Tout d’abord, il me faut dire que le mot de  »château », qu’à son adresse avaient employé les paysans rares auprès de qui, sur la lande, je m’étais informé du chemin, correspondait très mal à la nature véritable de ce lieu. Gamehuche n’était en réalité qu’un vieux fort (qui souvent avait dû servir de prison), certainement antérieur à l’époque de Vauban, désaffecté probablement à la fin des guerres de l’Empire. Jusqu’à quel point avait-il été transformé dans la dernière période, je ne sais.
La matière dont il était construit, un granit bleu-noir beaucoup trop dur pour se prêter à ces faiblesses de la pierre que sont la patine et l’érosion, lui donnait l’aspect du neuf, si bien qu’il était pratiquement impossible de distinguer ce qui appartenait encore à la construction originale des restaurations capricieuses que lui avaient imposées ses nouveaux propriétaires.

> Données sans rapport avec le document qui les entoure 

(** The two paths disagree on a block that both read in place: for a sequence of
    one token the CPU takes the value vector of head [h] from the [h]-th vector of
    the value tensor, and lane 0 of the CUDA kernel from the vector [128 * h]. *)
Theorem layouts_differ floor floor' of_bits to_bits red bd g (p : kllm_attention_params R)
  (l : launch R) q k v qv kv vv out qf kf vf outg e s h :
  let _ := real_arith floor of_bits in
  let _ := real_fns to_bits in
  let _ := real_avx512 of_bits in
  let _ := real_device floor' of_bits to_bits red in
  dims_wf p -> at_seq_len p = 1%Z -> query_len p = 1%Z ->
  tensor_is q qv (query_len p * at_num_heads p * at_head_dim p) ->
  tensor_is k kv (at_seq_len p * at_num_heads p * at_head_dim p) ->
  tensor_is v vv (at_seq_len p * at_num_heads p * at_head_dim p) ->
  len out = (query_len p * at_num_heads p * at_head_dim p)%Z ->
  launch_ok l qf kf vf -> (num_seqs l * num_heads l * head_dim l <= len outg)%Z ->
  num_heads l = at_num_heads p -> num_kv_heads l = at_num_heads p ->
  head_dim l = at_head_dim p -> seq_len_of l s = 1%Z ->
  arr_get (block_tables l) (s * max_blocks_per_seq l) = Some e -> usable e = true ->
  (forall i, vf (s * max_blocks_per_seq l)%Z i = vv i) ->
  (0 <= s < num_seqs l)%Z -> (0 <= h < at_num_heads p)%Z ->
  exists o o1,
    kllm_ace_attention bd g (Some q) (Some k) (Some v) (Some out) (Some p) = Some (0%Z, Some o) /\
    kllm_gpu_paged_attention_cuda true l outg = Some (0%Z, o1) /\
    arr_get o (h * at_head_dim p) = Some (to_bits (of_bits (vv (h * at_head_dim p)%Z))) /\
    arr_get o1 ((s * num_heads l + h) * head_dim l) =
      Some (to_bits (of_bits (vv (h * 128 * at_head_dim p)%Z))).
Proof.
  intros ar fn av dev Hp Hn1 Hq1 Hq Hk Hv Hl Hok Hog Hnh Hkvh Hhd Hlen He Hu Hvf Hs Hh.
  pose proof Hp as [_ Hdd _ _ _ _].
  destruct (cpu_run floor of_bits to_bits bd g q k v qv kv vv out p) as (o & Ho & Hov); [done..|].
  assert (exists sc val, group_tokens of_bits l qf kf vf s h = [(sc, val)] /\
    val 0%Z = of_bits (vv (h * 128 * at_head_dim p)%Z)) as (sc & val & Htok & Hval).
  { unfold group_tokens. rewrite block_positions; [|lia|].
    - rewrite Hlen. change (seqZ 0 1) with [0%Z]. do 2 eexists. split; [reflexivity|]. cbn [fst snd].
      change (0 / 128)%Z with 0%Z. rewrite Z.add_0_r, Hvf. unfold kv_head.
      rewrite Hnh, Hkvh, Z.div_same, Z.div_1_r, Hhd by lia. do 2 f_equal.
      change (0 mod 128)%Z with 0%Z. lia.
    - intros b Hb. unfold num_blocks in Hb. rewrite Hlen in Hb. change ((1 + 127) / 128)%Z with 1%Z in Hb.
      replace (s * max_blocks_per_seq l + b)%Z with (s * max_blocks_per_seq l)%Z by lia. eauto. }
  destruct (lane0_launches floor' of_bits to_bits red l qf kf vf outg s h 0)
    as (o1 & o2 & H1 & _ & Hv1 & _); [done|done|done|lia|lia|by rewrite Htok|].
  exists o, o1. split; [exact Ho|]. split; [exact H1|].
  rewrite Htok, softmax_average_one, Hval, Z.add_0_r in Hv1. split; [|by apply Hv1].
  rewrite arr_get_lookup by nia. assert (in_out p 0 h 0) as Hin by (unfold in_out; lia).
  specialize (Hov 0%Z h 0%Z Hin). unfold cpu_tokens in Hov. rewrite Hn1 in Hov.
  change (seqZ 0 1) with [0%Z] in Hov. cbn [fmap list_fmap] in Hov.
  by rewrite softmax_average_one, Z.mul_0_l, Z.add_0_l, !Z.add_0_r in Hov.
Qed.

Frappait surtout, à première vue, le dessin de l’ensemble, par la géométrie singulière autant que rigoureuse à laquelle il obéissait. Gamehuche de l’extérieur, se présentait comme une énorme tour basse, absolument dépourvue de fenêtres ; mais ce qu’on voyait là, que ce fût de la plage ou d’un bateau sur la mer, n’était jamais que le mur d’enceinte, parfaitement rond, lisse et partout égal à lui même. N’était le site, on eût pensé aux dehors d’une arène ; mais à quels bestiaux combats destinée – et quel peuple l’aurait pu remplir – sous ces brumes ou bien ces rafales de vent de mer, en cette solitude de rochers nus battus des vagues ?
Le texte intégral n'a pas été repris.